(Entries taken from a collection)
• • •

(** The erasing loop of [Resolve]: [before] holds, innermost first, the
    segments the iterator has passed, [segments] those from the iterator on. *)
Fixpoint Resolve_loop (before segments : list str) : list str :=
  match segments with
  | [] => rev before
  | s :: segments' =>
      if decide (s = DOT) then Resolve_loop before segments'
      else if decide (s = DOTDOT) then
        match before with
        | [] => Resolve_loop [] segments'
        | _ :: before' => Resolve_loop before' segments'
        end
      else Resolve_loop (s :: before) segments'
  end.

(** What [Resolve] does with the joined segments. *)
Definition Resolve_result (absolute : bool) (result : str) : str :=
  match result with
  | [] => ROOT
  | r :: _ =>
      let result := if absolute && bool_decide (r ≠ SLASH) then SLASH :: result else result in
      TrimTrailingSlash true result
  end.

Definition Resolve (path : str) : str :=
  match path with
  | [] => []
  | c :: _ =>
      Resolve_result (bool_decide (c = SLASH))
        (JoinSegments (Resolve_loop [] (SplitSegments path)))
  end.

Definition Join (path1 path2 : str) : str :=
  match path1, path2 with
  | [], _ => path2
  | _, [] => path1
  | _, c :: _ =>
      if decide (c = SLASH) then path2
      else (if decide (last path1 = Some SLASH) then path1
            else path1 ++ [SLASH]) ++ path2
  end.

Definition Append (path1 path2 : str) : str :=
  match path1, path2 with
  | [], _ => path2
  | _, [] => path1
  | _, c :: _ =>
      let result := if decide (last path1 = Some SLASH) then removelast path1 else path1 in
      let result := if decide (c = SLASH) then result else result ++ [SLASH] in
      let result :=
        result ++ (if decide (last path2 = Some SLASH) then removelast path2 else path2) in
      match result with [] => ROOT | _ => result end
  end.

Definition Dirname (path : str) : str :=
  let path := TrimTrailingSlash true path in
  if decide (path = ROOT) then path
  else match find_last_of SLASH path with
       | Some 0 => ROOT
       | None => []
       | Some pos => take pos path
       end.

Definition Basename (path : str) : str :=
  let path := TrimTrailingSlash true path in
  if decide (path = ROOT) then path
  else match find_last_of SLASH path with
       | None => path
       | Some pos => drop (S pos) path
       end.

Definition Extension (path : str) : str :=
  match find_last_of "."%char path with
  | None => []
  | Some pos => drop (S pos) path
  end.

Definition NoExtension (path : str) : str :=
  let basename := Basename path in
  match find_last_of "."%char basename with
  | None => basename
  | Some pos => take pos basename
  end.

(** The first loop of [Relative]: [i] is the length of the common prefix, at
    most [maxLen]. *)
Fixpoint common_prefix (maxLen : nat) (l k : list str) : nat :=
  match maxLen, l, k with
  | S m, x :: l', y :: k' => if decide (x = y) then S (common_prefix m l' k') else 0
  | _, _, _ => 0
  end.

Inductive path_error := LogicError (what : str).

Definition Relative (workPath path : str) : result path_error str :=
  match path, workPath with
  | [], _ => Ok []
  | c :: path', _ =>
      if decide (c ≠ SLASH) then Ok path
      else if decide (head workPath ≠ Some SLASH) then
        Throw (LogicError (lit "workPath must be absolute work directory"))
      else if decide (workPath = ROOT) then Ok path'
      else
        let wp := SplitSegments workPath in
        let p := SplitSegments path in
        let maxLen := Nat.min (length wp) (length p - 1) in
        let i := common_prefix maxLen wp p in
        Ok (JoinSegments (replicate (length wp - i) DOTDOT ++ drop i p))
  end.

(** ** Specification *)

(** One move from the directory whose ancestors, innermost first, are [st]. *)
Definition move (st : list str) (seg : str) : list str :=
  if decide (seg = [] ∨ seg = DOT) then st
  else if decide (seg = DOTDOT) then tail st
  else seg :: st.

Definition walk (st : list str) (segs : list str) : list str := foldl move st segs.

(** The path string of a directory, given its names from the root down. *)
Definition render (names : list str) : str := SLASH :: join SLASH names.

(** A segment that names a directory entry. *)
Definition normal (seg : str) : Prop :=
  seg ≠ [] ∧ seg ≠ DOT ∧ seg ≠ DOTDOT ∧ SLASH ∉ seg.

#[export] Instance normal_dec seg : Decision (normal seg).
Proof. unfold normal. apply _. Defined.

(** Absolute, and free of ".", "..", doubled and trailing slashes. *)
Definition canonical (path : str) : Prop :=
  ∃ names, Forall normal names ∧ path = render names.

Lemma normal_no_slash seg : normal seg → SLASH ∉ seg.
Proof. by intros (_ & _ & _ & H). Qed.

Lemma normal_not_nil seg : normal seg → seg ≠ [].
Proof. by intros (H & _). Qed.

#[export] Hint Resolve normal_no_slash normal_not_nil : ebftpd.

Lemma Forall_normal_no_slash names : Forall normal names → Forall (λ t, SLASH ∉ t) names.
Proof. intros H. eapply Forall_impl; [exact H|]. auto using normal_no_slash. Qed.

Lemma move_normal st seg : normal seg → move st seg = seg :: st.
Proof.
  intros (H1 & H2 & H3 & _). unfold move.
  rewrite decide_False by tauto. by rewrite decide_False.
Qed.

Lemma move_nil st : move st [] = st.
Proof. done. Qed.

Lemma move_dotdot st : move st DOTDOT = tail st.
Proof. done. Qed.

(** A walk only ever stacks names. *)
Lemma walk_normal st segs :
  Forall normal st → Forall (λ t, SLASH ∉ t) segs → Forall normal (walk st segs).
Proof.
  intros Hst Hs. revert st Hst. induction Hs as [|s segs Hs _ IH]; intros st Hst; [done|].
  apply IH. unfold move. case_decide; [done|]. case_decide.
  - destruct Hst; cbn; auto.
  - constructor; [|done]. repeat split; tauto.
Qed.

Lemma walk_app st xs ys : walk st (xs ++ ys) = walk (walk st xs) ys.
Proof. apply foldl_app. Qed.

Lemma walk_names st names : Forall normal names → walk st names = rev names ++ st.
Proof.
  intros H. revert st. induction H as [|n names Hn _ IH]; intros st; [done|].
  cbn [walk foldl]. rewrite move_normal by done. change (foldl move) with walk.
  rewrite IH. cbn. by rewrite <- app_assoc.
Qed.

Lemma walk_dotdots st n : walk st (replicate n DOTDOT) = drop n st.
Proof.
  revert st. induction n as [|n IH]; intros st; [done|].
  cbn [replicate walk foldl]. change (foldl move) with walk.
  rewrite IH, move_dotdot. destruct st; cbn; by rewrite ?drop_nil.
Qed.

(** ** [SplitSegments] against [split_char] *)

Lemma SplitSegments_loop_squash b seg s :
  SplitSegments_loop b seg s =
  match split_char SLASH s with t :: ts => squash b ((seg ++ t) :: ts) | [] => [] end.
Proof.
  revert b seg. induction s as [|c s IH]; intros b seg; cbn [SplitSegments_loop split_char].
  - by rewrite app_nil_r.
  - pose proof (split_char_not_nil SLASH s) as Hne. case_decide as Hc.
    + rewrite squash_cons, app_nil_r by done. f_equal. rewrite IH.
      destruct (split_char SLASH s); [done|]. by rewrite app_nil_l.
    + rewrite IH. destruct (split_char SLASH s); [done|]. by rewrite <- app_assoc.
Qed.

• • •

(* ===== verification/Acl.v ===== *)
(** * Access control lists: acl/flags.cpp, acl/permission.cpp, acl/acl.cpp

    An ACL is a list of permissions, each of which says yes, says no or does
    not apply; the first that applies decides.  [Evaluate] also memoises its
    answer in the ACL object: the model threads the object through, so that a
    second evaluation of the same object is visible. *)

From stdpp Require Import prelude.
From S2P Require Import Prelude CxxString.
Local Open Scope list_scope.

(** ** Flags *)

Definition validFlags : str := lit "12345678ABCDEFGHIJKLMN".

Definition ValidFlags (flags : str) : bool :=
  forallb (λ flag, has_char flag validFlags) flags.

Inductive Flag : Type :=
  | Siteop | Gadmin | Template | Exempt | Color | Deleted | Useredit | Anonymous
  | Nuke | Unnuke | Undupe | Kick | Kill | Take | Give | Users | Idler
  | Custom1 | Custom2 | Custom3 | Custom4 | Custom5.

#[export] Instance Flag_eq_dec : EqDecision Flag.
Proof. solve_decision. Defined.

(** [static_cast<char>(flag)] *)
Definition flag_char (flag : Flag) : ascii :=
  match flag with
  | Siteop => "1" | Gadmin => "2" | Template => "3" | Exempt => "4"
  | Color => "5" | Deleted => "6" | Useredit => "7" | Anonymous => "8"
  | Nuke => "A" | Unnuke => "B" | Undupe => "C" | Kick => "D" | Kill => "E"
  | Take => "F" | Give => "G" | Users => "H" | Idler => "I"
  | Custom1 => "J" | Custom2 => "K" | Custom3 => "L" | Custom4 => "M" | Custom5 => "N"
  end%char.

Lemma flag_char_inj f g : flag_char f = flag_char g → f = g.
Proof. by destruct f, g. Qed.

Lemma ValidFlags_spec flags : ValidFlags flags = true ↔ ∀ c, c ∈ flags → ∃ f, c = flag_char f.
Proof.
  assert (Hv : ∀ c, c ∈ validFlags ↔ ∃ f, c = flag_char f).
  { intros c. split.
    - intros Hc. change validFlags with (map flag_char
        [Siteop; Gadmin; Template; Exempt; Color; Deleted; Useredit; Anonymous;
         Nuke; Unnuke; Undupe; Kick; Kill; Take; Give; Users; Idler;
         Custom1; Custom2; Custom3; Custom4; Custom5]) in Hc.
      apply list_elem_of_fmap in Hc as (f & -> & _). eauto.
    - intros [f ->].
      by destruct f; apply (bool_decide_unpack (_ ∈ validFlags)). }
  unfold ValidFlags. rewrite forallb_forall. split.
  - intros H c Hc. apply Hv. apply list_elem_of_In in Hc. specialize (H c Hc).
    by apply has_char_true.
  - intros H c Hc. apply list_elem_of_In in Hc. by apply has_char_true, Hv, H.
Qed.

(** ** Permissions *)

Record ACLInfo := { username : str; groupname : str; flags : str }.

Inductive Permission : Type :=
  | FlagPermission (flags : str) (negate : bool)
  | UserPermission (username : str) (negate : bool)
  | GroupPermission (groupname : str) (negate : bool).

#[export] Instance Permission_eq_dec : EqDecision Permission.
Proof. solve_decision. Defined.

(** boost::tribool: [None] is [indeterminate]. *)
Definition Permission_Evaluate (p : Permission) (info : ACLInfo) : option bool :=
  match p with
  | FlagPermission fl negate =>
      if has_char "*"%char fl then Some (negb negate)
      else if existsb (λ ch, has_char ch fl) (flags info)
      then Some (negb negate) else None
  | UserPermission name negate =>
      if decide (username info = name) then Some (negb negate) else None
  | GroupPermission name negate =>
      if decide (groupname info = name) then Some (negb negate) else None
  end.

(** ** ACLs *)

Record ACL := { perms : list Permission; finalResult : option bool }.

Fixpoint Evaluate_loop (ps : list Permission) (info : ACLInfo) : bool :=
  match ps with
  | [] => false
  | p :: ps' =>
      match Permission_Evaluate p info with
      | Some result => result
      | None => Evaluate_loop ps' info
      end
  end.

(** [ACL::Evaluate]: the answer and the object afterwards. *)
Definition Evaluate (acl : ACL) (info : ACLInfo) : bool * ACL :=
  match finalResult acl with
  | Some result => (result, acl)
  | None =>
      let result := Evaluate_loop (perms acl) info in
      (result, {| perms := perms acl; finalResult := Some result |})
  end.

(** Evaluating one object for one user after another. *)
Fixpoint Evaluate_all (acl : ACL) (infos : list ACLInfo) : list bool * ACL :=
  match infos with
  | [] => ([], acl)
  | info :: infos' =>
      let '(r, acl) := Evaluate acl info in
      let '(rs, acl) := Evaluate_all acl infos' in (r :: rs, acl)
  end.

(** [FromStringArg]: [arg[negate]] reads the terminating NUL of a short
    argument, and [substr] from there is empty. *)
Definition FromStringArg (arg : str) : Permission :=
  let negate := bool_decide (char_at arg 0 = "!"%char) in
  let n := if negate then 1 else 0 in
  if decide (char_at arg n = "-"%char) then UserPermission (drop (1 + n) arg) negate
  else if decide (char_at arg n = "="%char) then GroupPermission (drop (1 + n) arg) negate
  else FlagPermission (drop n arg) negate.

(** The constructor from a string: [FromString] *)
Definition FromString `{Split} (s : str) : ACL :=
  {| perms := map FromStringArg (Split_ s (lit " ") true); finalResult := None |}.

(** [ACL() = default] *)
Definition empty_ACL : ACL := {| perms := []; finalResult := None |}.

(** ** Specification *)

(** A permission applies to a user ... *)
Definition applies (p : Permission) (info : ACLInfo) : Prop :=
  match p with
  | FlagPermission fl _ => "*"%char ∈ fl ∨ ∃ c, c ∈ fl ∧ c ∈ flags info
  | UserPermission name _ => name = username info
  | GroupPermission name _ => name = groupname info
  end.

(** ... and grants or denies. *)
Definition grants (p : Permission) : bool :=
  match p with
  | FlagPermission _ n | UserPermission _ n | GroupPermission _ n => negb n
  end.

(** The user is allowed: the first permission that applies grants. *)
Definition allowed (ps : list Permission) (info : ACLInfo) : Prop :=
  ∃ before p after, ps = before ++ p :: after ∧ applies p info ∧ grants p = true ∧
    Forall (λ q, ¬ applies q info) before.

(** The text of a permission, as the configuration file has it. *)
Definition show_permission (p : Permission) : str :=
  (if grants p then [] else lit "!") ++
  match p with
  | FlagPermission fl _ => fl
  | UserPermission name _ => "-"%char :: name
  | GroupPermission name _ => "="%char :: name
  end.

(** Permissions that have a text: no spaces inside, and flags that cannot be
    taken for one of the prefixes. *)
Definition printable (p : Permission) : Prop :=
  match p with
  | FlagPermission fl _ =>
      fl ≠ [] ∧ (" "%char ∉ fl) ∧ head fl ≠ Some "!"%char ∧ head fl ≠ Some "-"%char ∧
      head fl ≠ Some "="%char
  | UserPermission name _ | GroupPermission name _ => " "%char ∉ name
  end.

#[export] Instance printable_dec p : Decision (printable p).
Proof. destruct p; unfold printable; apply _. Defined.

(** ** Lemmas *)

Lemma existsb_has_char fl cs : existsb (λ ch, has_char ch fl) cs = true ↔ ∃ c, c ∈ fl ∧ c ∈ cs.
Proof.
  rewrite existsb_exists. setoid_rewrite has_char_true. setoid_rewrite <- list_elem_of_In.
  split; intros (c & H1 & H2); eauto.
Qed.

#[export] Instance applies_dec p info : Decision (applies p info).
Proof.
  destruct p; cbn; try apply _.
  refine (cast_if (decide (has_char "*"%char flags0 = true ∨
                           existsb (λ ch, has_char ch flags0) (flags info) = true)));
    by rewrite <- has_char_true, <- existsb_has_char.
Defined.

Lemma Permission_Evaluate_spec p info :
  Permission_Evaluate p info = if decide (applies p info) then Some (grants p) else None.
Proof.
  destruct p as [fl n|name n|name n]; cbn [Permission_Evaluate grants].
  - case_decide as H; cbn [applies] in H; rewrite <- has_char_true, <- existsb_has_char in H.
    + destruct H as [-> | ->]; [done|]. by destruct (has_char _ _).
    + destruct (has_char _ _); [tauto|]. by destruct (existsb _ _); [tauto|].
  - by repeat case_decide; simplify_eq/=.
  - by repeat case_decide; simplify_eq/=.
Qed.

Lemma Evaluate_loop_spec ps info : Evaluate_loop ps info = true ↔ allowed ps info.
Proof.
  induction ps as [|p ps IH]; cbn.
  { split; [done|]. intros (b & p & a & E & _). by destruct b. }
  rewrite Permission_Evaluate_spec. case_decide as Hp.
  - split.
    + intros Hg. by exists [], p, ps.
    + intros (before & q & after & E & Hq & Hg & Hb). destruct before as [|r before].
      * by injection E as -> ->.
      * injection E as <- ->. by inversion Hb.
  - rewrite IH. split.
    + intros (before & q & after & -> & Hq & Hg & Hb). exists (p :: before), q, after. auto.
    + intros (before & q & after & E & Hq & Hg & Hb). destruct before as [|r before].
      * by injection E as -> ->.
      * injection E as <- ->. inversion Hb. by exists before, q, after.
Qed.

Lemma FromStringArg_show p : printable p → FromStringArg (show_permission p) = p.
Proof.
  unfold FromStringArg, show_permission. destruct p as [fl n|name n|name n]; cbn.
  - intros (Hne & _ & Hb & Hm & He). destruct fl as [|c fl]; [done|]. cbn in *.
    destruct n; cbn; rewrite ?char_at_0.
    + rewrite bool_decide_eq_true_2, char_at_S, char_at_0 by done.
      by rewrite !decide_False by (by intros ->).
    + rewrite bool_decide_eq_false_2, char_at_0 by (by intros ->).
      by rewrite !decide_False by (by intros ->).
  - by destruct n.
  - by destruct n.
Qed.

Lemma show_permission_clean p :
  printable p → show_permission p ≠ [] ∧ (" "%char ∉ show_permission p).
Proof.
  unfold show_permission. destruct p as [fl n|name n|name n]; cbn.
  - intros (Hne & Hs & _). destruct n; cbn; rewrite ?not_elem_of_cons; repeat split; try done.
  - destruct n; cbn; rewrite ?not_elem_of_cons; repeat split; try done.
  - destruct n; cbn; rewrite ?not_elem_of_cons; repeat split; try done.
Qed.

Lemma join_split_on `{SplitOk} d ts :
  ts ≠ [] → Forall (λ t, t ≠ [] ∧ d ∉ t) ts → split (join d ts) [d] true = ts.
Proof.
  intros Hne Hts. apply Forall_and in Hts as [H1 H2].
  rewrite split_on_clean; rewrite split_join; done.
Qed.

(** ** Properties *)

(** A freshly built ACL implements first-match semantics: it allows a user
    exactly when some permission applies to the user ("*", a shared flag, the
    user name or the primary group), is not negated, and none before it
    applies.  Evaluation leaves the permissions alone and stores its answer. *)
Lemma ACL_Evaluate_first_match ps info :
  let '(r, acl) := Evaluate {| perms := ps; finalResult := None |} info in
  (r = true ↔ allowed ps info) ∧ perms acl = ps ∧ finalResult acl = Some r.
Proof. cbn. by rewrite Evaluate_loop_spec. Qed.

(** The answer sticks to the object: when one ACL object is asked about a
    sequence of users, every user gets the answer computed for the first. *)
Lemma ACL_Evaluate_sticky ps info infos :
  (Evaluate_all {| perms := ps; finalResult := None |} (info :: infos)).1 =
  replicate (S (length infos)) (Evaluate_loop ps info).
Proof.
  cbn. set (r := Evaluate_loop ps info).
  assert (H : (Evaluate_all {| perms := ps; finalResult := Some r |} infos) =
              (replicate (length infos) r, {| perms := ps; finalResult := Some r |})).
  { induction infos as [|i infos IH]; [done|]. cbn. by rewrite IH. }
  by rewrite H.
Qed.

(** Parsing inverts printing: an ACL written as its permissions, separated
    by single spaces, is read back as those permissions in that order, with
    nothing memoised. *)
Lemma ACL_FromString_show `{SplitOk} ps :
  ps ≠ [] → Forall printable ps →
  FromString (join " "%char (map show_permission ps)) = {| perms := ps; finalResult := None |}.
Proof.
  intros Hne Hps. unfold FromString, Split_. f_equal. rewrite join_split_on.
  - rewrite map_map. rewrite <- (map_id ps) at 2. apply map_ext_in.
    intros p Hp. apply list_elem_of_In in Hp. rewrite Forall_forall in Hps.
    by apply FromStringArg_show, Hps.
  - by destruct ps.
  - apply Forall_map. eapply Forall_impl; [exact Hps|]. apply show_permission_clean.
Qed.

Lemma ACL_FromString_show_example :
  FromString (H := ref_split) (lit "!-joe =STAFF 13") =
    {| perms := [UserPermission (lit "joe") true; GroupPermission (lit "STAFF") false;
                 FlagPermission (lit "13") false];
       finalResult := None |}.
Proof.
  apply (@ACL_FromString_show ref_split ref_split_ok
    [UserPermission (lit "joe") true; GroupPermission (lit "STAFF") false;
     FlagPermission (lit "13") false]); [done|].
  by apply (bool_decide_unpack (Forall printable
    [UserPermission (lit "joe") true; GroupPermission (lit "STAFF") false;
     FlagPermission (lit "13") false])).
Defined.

• • •

* **What you need to do**
Would you tally the lines above holding "injection" and reply with the total alone?

* **Response to this exercise**
4